Some background: the protagonist is working for a company that, unbeknownst to him, is in peril. He is then tasked with trying to extend contracts with customers, and getting the required resources from the manufacturers for the products. I'm assuming the 「あの状態でそこまで持っていけば凄いって」 part is the person praising the protagonist for doing this much given the state of the company (I guess this could also be used in the literal sense since he was tired?), but I don't know what she meant with 「ほとんどライン止まっ」. Is this referencing their company contacts, company lifeline, or something else entirely?

Thanks as always.
 
  • Flaminius

    coclea mod
    日本語 / japāniski / יפנית
    I would say that ライン in the manufacturing argot is production line. For the production line to stop means that the company no more produces their goods.

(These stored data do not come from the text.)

(** C15. Launching a service whose module is found and whose initialisation succeeds
    returns a new context with exactly one reference (the handle table's), marked
    initialised, registered under a handle nobody had, its queue waiting for a worker. *)
Theorem context_new_launches `{!Services} dlopen dlsym fuel nm param n n0 a R md inst :
  node_ok n0 a R → room a 1 → query_module nm dlopen dlsym n = Ok (md, n0) → md ≠ 0 →
  skynet_module_instance_create md n0 = Ok (inst, n0) → inst ≠ 0 →
  (slot_size (n_handles n0) < 2 ^ 24 ∨ 0 ∈ slot (n_handles n0)) →
  (∀ h, init_contract R (n_modules n0) md inst (n_brk n0) h (n_brk n0 + 1) param) →
  Z.of_nat (length nm) + Z.of_nat (length (default [] param)) < 2 ^ 29 →
  ∃ n' a' h x, skynet_context_new dlopen dlsym fuel nm param n = Ok (n_brk n0, n') ∧
    node_ok n' a' (plus_ref R (n_brk n0) 0) ∧ no_service n0 h ∧
    registered (skynet_context_handle n') (n_handles n') h (n_brk n0) ∧
    n_ctx n' !! n_brk n0 = Some x ∧ c_ref x = 1 ∧ c_init x = true ∧ c_handle x = h ∧
    c_queue x ∈ a_run a'.
Proof.
  intros Hn Hroom0 Hq Hmd Hc Hinst Hcap Hinit Hlen.
  destruct (enter_context_lemma n0 a R inst md Hn Hcap)
    as (h & n1 & Hent & Hn1 & Hno & _ & Hr1 & Hctx1 & _ & Hmods & _ & Hrun1 & _).
  assert (room (a_create a (n_brk n0 + 1) h) 1) as Hroom1.
  { intros r ar. cbn. rewrite lookup_insert. case_decide; [intros [= <-]; cbn; lia|apply Hroom0]. }
  destruct (Hinit h n1 _ _ (AQ h false true []) Hmods Hn1 Hroom1
    ltac:(rewrite Hctx1; apply lookup_insert_eq) eq_refl eq_refl
    ltac:(by destruct Hr1 as (_ & _ & ?)) (lookup_insert_eq _ _ _) eq_refl Hrun1)
    as (n2 & a2 & x2 & aq2 & Hi & Hn2 & Hroom & Hx2 & Hq2 & Hh2 & Hsl2 & Haq2 & Hg2 & Hrun2).
  destruct (launch_success_lemma n2 a2 R nm param (n_brk n0) x2 aq2 Hn2 Hroom Hx2 Hsl2)
    as (n' & a' & Hl & Hok & Hrun' & Hctx' & Hh'); try congruence.
  rewrite Hq2 in *.
  exists n', a', h, (set_init true (set_ref 1 x2)).
  split; [by rewrite (context_new_steps dlopen dlsym fuel nm param n n0 md inst (n_brk n0) h
                        (n_brk n0 + 1) n1 n2)|].
  split; [done|]. split; [done|].
  assert (n_ctx n' !! n_brk n0 = Some (set_init true (set_ref 1 x2))) as Hx'
    by (rewrite Hctx'; apply lookup_insert_eq).
  split; [|cbn; by rewrite Hq2]. split; [|split].
  - assert (Hb := nk_brk _ _ _ Hn). lia.
  - unfold skynet_context_handle. rewrite Hx'. cbn. by rewrite Hh2.
  - by rewrite Hh'.
Qed.

(** The init function of the demonstration module sets its callback. *)
Lemma demo_init_contract h :
  @init_contract demo_services no_refs (n_modules boot_node) 1 (-1) 1 h 2 None.
Proof.
  intros n1 a1 x1 aq1 Hm Hn Hroom Hx Hq Hh Hsl Haq Hg Hrun.
  exists (set_ctxs (<[1 := set_callback 5 6 x1]> (n_ctx n1)) n1), a1, (set_callback 5 6 x1), aq1.
  split.
  { unfold skynet_module_instance_init.
    assert (ldmod 1 n1 = Ok (demo_module, n1)) as E by (unfold ldmod; by rewrite Hm).
    rewrite (sbind_ok _ _ _ _ _ E). cbn [sv_init demo_services].
    unfold skynet_callback, ldctx, stctx. sm. by rewrite Hx. }
  split; [by apply (node_ok_ctx _ _ _ _ x1)|]. split; [done|].
  split; [apply lookup_insert_eq|]. done.
Qed.

Lemma context_new_launches_witness :
  ∃ n' a' h x,
    @skynet_context_new demo_services (λ _, 0) (λ _ _, 0) 1 (str "echo") None boot_node = Ok (1, n') ∧
    node_ok n' a' (plus_ref no_refs 1 0) ∧
    registered (skynet_context_handle n') (n_handles n') h 1 ∧
    n_ctx n' !! 1 = Some x ∧ c_ref x = 1.
Proof.
  destruct (@context_new_launches demo_services (λ _, 0) (λ _ _, 0) 1 (str "echo") None boot_node
    boot_node (AW ∅ []) no_refs 1 (-1) boot_ok) as (n' & a' & h & x & Hrun & Hok & _ & Hr & Hx & Href & _).
  - intros r ar Hr. discriminate Hr.
  - vm_compute. reflexivity.
  - discriminate.
  - vm_compute. reflexivity.
  - discriminate.
  - left. reflexivity.
  - intros h. exact (demo_init_contract h).
  - reflexivity.
  - exists n', a', h, x. split; [exact Hrun|]. split; [exact Hok|]. split; [exact Hr|].
    split; [exact Hx|exact Href].
Defined.

(** ** Sessions *)

(** [k] sessions allocated one after the other. *)
Fixpoint new_sessions (k : nat) (c : Z) : SM node (list Z) :=
  match k with
  | O => mret []
  | S k => s ← skynet_context_newsession c; l ← new_sessions k c; mret (s :: l)
  end.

A reconstruction of the part that the woman swallowed in speech is:
    だって、もうほとんどライン止まっているんだから。

    She chose not to complete the sentence because she did not want the salesperson to find out that they were tricked into making promises that the company cannot honour.
     

    redsee

    Member
    English
    Well, I think the scenario is the company only deals with sales. Or at least, given the previous description that was said earlier in the work:
    「事務・OA機器の卸販売…?」
    「文房具とか、机や椅子とか、そういうオフィス用品を 主に中小企業向けに販売してる、まぁ小さな会社です」
    made me not consider the company's production line. I could be mistaken, and it could be as you said - that the company stopped production and only sells now. And to clarify, 持っていく can be used in the figurative sense, right?
     

    Flaminius

    coclea mod
    日本語 / japāniski / יפנית
    And to clarify, 持っていく can be used in the figurative sense, right?
    Yes, it figuratively means improving the situation with effort.

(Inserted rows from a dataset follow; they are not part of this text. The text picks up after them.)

Lemma parse_loop fuel : parses fuel.
Proof.
  induction fuel as [|fuel IH]; intros msg s l r k Hf Hp Hmsg Hq Hroom; [lia|].
  cbn [iterateM]. fold (continue_with fuel).
  change (λ r0 : loop (list Z) (),
    match r0 with Continue l' => iterateM fuel message_round l' | Break r1 => mret r1 end)
    with (continue_with fuel).
  assert (k = -1 ∨ 0 ≤ k) as [->|Hk] by (inversion Hp; subst; lia).
  - assert (message_round msg s = read_header msg s) as E.
    { destruct (partial_idle _ _ Hp) as [Hu _]. unfold message_round, getP. sm. by rewrite Hu. }
    unfold mbind, SM_bind. rewrite E.
    destruct (header_loop fuel msg s l r IH) as (s' & Hrun & Hpd); try done; [lia|].
    exists s'. split; [exact Hrun|done].
  - destruct (partial_filling _ _ _ Hp Hk) as (b0 & b1 & got & -> & Hu & Hh & H0 & H1 & Hlen & Hbuf).
    destruct (Z_lt_le_dec (Z.of_nat (length msg)) k) as [Hlt|Hge].
    + assert (∃ s', message_round msg s = Ok (Break (), s') ∧ acts s' = acts s ∧
        p_response (ps s') = p_response (ps s) ∧ same_front (ps s) (ps s') ∧
        partial (ps s') (b0 :: b1 :: got ++ msg) (k - Z.of_nat (length msg)))
        as (s' & Hrun & Ha & Hr & Hfr & Hp').
      { eexists. split.
        { unfold message_round, getP, putP. sm. rewrite Hu.
          destruct (Z.geb_spec k 0); [|lia].
          destruct (Z.geb_spec (Z.of_nat (length msg)) k); [lia|].
          rewrite Hbuf. cbn [resp_msg resp_sz].
          replace (b0 * 256 + b1 - k) with (Z.of_nat (length got)) by lia.
          rewrite wr_at_fill by lia. done. }
        cbn. split; [done|]. split; [done|]. split; [done|].
        apply part_body; cbn; try done; [lia|rewrite length_app; lia|].
        do 2 f_equal. f_equal. lia. }
      rewrite (sbind_ok _ _ _ _ _ Hrun). exists s'. split; [done|].
      assert (frames ((b0 :: b1 :: got) ++ msg) = ([], b0 :: b1 :: got ++ msg)) as E.
      { apply frames_incomplete; [done|done|]. rewrite length_app. lia. }
      split; rewrite ?E; cbn.
      * rewrite app_nil_r. by rewrite Hr.
      * exists (k - Z.of_nat (length msg)). split; [done|]. split; [lia|]. exists [].
        cbn. rewrite app_nil_r. split; [done|]. unfold open_packages.
        destruct (Z.geb_spec k 0), (Z.geb_spec (k - Z.of_nat (length msg)) 0); lia.
      * done.
    + destruct (finish_package_lemma s b0 b1 got k l msg) as (s1 & Erun & Ha & Hfr & Hp1 & Hq1);
        [done|lia|done|lia|].
      set (f := got ++ take (Z.to_nat k) msg) in *.
      destruct (header_loop fuel (drop (Z.to_nat k) msg) s1 (l ++ [mk_response f]) [] IH)
        as (s' & Hrun & [Hq' (k' & Hp' & Hk' & al & Hal & Hcount) Hfr']).
      { rewrite length_drop. lia. } { done. } { by apply Forall_drop. } { done. }
      { rewrite length_app, length_drop. cbn [length] in *. lia. }
      exists s'. split; [unfold mbind, SM_bind in *; by rewrite Erun|].
      assert (frames ((b0 :: b1 :: got) ++ msg) =
        (f :: (frames (drop (Z.to_nat k) msg)).1, (frames (drop (Z.to_nat k) msg)).2)) as E.
      { rewrite <- (frames_complete b0 b1 f); [|done|done|].
        - unfold f. cbn. by rewrite <- app_assoc, take_drop.
        - unfold f. rewrite length_app, length_take_le by lia. lia. }
      split; rewrite ?E; cbn [fst snd map].
      * by rewrite <- app_assoc in Hq'.
      * exists k'. split; [done|]. split; [done|]. exists al. rewrite <- Ha. split; [done|].
        change (open_packages (-1)) with 0 in Hcount. cbn [app length] in *.
        unfold open_packages at 1. destruct (Z.geb_spec k 0); [|lia]. lia.
      * by eapply same_front_trans.
Qed.
(* ===== verification/Netpack.v ===== *)
(** [lualib-src/lua-netpack.c]: the packet queue behind the gate.

    One Lua value holds, for all connections of a gate, the packages that are only
    partly received (a hash table of chains, by connection) and the complete packages
    that are waiting (a circular buffer that grows by 1024 entries).  [filter] is given
    every socket message; it returns a complete package, or says that packages are
    waiting for [pop], or nothing.

    The Lua stack slot 1 holds the queue; it is [None] until the first package needs
    one.  [live] counts the blocks the module allocated minus those it freed. *)

From S2P Require Import Prelude CString Ring Frames.
From S2P Require Import Server.
Open Scope Z_scope.

(** ** State *)

Definition QUEUESIZE : Z := 1024.
Definition HASHSIZE : Z := 4096.

(** A NULL buffer is [None]. *)
Record netpack : Set := Netpack { np_id : Z; np_size : Z; np_buffer : option buffer }.

(** The [next] pointer is the position in the chain. *)
Record uncomplete : Set := Uncomplete { uc_pack : netpack; uc_read : Z; uc_header : Z }.

Record queue : Set := Queue {
  q_cap : Z;
  q_head : Z;
  q_tail : Z;
  q_hash : list (list uncomplete);
  q_queue : list (option netpack)
}.

Record nstate : Set := NState { slot1 : option queue; live : Z }.

Definition set_queue (q : queue) : SM nstate unit := modify (λ s, NState (Some q) (live s)).
Definition set_hash (q : queue) (h : list (list uncomplete)) : queue :=
  Queue (q_cap q) (q_head q) (q_tail q) h (q_queue q).
Definition malloc_block : SM nstate unit := modify (λ s, NState (slot1 s) (live s + 1)).
Definition free_block : SM nstate unit := modify (λ s, NState (slot1 s) (live s - 1)).

(** [skynet_free] of a pointer that may be NULL. *)
Definition free_buffer (b : option buffer) : SM nstate unit :=
  match b with Some _ => free_block | None => mret () end.

(** ** Chains of incomplete packages *)

Fixpoint clear_list (uc : list uncomplete) : SM nstate unit :=
  match uc with
  | [] => mret ()
  | u :: uc =>
      _ ← free_buffer (np_buffer (uc_pack u));
      _ ← free_block;
      clear_list uc
  end.

Definition hash_fd (fd : Z) : res Z :=
  let a := Z.shiftr fd 24 in
  let b := Z.shiftr fd 12 in
  let c := fd in
  ab ← int_chk (a + b);
  abc ← int_chk (ab + c);
  Ok (u32 abc mod HASHSIZE).

(** Unlink the first entry for [fd]. *)
Fixpoint unlink (fd : Z) (chain : list uncomplete) : option (uncomplete * list uncomplete) :=
  match chain with
  | [] => None
  | u :: chain =>
      if np_id (uc_pack u) =? fd then Some (u, chain)
      else '(u', chain') ← unlink fd chain; Some (u', u :: chain')
  end.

    The company is a middleman. In other words, it knows both the factories and the customers. The management (?) woman is aware of the dire circumstances that the factories are presented with.
     

    redsee

    Member
    English
    Thank you, I think I understand more-or-less now. And I forgot to mention this (quite the oversight), but both the woman (the manager) and protagonist work for the middleman company. I don't think this changes much, though, since there probably is no other interpretation possible here besides what you said about production lines.
     

    Flaminius

    coclea mod
    日本語 / japāniski / יפנית
    Well, I am pretty sure that ライン here is "production line." Japanese has a lot of abbreviated words that seldom appear in the full forms. So you always need to guess, but if the context is well-established, there aren't so many confusing candidates that complete with each other in the same text. There are two lines (ライン) that immediately comes to my mind in relation to manufacturing. The first is 製造ライン (production line) and the other is 製品ライン (product line). The the word more amenable to the contextual verb (tomaru) is the former. Of course, ライン could mean other things in the same field, but for them to be used meaningfully in your text, more explanation need be laid out elsewhere in the text.
     

    SoLaTiDoberman

    Senior Member
    Japanese
    I agree with the interpretation by Flaminius.
    I thought of the possibility that it might be the disrupt communications on LINE®.